Segment Start: Dataset records

(** C4 does not hold as stated: on a FreeBSD host without torch the call
    raises. *)
Lemma other_platform_can_raise :
  platform_system Hosts.freebsd_no_torch <> "Linux" /\
  platform_system Hosts.freebsd_no_torch <> "Windows" /\
  platform_system Hosts.freebsd_no_torch <> "Darwin" /\
  run (get_extensions_settings Hosts.freebsd_no_torch) = (Raise ImportError, []).
Proof. repeat (split; [discriminate|]). reflexivity. Qed.

(** C4, amended: on a platform other than Linux, Windows and macOS the call
    returns the empty list whenever torch is importable, whatever else the
    runtime, the environment and the file system are like; without torch it
    raises the [ImportError] of its opening import. *)
Theorem other_platform_settings (h : Host) :
  platform_system h <> "Linux" ->
  platform_system h <> "Windows" ->
  platform_system h <> "Darwin" ->
  (forall t, torch h = Some t ->
     exists out, run (get_extensions_settings h) = (Return [], out)) /\
  (torch h = None -> run (get_extensions_settings h) = (Raise ImportError, [])).
Proof.
  intros Hl Hw Hd.
  split; [|apply settings_no_torch]. intros t Ht.
  assert (Hp : cuda_platform (platform_system h) = false).
  { unfold cuda_platform. apply String.eqb_neq in Hl, Hw. by rewrite Hw, Hl. }
  assert (Hv : verdict h = Return true)
    by (unfold verdict; by rewrite (soft_pass h Hp)).
  destruct (settings_result h t Ht (fun _ => Hv)) as [Hfst _].
  destruct (other_branch h t Hp Hd) as [o Ho].
  destruct (run (get_extensions_settings h)) as [r out] eqn:Hg.
  rewrite Ho in Hfst. simpl in Hfst. subst r. eauto.
Qed.

Lemma other_platform_settings_witness :
  exists out, run (get_extensions_settings Hosts.freebsd) = (Return [], out).
Proof.
  destruct (other_platform_settings Hosts.freebsd) as [H _]; try discriminate.
  apply (H Hosts.torch_12_1). reflexivity.
Defined.
(** * Further properties of the module *)

(** ** When the check passes, and what a refusal prints *)

(** X1: the check returns [True] exactly when the platform is neither Windows
    nor Linux, or torch is importable and checks 2 to 7 all pass. *)
Theorem verdict_true_iff (h : Host) :
  verdict h = Return true <->
  cuda_platform (platform_system h) = false \/
  exists t, torch h = Some t /\ runtime_ready h t = true /\ toolkit_ready h t = true.
Proof.
  split.
  - unfold verdict, run, _verify_cuda_environment.
    destruct (cuda_platform (platform_system h)) eqn:Hp; [|by left]. simpl.
    destruct (torch h) as [t|]; [|discriminate].
    destruct (cuda_is_available t) eqn:Ha; [|discriminate].
    destruct (backends_cuda_is_built t) eqn:Hb; [|discriminate]. simpl.
    destruct (PyStr.nonempty (version_cuda t)) eqn:Hv; [|discriminate].
    destruct (PyStr.nonempty (toolkit_home h t)) as [home|] eqn:Hh; [|discriminate].
    destruct (path_exists h (nvcc_path h home)) eqn:He; [|discriminate].
    intros _. right. exists t.
    unfold runtime_ready, toolkit_ready, PyStr.truthy.
    by rewrite Hp, Ha, Hb, Hv, Hh, He.
  - intros [Hp | (t & Ht & Hr & Hk)].
    + unfold verdict. by rewrite (soft_pass h Hp).
    + destruct (runtime_ready_inv h t Hr) as (_ & _ & _ & v & Hv).
      unfold toolkit_ready in Hk.
      destruct (PyStr.nonempty (toolkit_home h t)) as [home|] eqn:Hh; [|discriminate].
      unfold verdict. by rewrite (verify_nvcc_found h t v home).
Qed.

Lemma verdict_true_iff_witness :
  verdict Hosts.windows = Return true /\
  exists t, torch Hosts.linux = Some t /\
            runtime_ready Hosts.linux t = true /\ toolkit_ready Hosts.linux t = true.
Proof.
  split.
  - apply (proj2 (verdict_true_iff Hosts.windows)). right.
    exists Hosts.torch_12_1. split; [|split]; reflexivity.
  - destruct (proj1 (verdict_true_iff Hosts.linux) eq_refl) as [Hp | Ht].
    + discriminate Hp.
    + exact Ht.
Defined.

(** X2: a refusal is never silent and never mixed with a pass. When the check
    returns [False] its whole output is one of the six reasons (the missing
    compiler takes two lines); and [CUDA environment OK] is printed exactly
    when the check returns [True] on Windows or Linux. *)
Theorem refusal_reasons (h : Host) :
  (verdict h = Return false ->
     verifier_output h = [msg_no_torch] \/
     verifier_output h = [msg_no_device] \/
     verifier_output h = [msg_not_built] \/
     verifier_output h = [msg_no_version] \/
     verifier_output h = [msg_no_home] \/
     exists cuda_home,
       verifier_output h = [msg_no_nvcc h (nvcc_path h cuda_home); msg_incomplete]) /\
  (In msg_ok (verifier_output h) <->
     verdict h = Return true /\ cuda_platform (platform_system h) = true).
Proof.
  unfold verdict, verifier_output, run, _verify_cuda_environment.
  destruct (cuda_platform (platform_system h)); simpl.
  2: { split; [discriminate|]. split; [|intros [_ ?]; discriminate].
       intros [H|[]]. discriminate H. }
  destruct (torch h) as [t|]; simpl.
  2: { split; [by left|]. split; [|intros [? _]; discriminate].
       intros [H|[]]. discriminate H. }
  destruct (cuda_is_available t); simpl.
  2: { split; [by right; left|]. split; [|intros [? _]; discriminate].
       intros [H|[]]. discriminate H. }
  destruct (backends_cuda_is_built t); simpl.
  2: { split; [by right; right; left|]. split; [|intros [? _]; discriminate].
       intros [H|[]]. discriminate H. }
  destruct (PyStr.nonempty (version_cuda t)) as [v|]; simpl.
  2: { split; [by right; right; right; left|]. split; [|intros [? _]; discriminate].
       intros [H|[]]. discriminate H. }
  destruct (PyStr.nonempty (toolkit_home h t)) as [home|]; simpl.
  2: { split; [by right; right; right; right; left|].
       split; [|intros [? _]; discriminate]. intros [H|[]]. discriminate H. }
  destruct (path_exists h (nvcc_path h home)); simpl.
  2: { split; [right; right; right; right; right; by exists home|].
       split; [|intros [? _]; discriminate]. intros [H|[H|[]]]; discriminate H. }
  destruct (PyStr.contains _ _); run_py.
  - split; [discriminate|]. split; [done|]. intros _. by left.
  - split; [discriminate|]. split; [done|]. intros _.
    do 6 right. by left.
Qed.

Lemma refusal_reasons_witness :
  verifier_output Hosts.linux_no_home = [msg_no_home] /\
  In msg_ok (verifier_output Hosts.linux).
Proof.
  split.
  - destruct (proj1 (refusal_reasons Hosts.linux_no_home) eq_refl)
      as [H|[H|[H|[H|[H|[home H]]]]]];
      solve [exact H | discriminate H].
  - apply (proj2 (refusal_reasons Hosts.linux)). split; reflexivity.
Defined.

Segment End: Dataset records

In the data above, start at the line that has "compiler takes two", stop after the line that has "verifier_output h = [msg_no_version] \/", and print every line in between exactly as it stands.

-- Answer section --
    compiler takes two lines); and [CUDA environment OK] is printed exactly
    when the check returns [True] on Windows or Linux. *)
Theorem refusal_reasons (h : Host) :
  (verdict h = Return false ->
     verifier_output h = [msg_no_torch] \/
     verifier_output h = [msg_no_device] \/
     verifier_output h = [msg_not_built] \/
     verifier_output h = [msg_no_version] \/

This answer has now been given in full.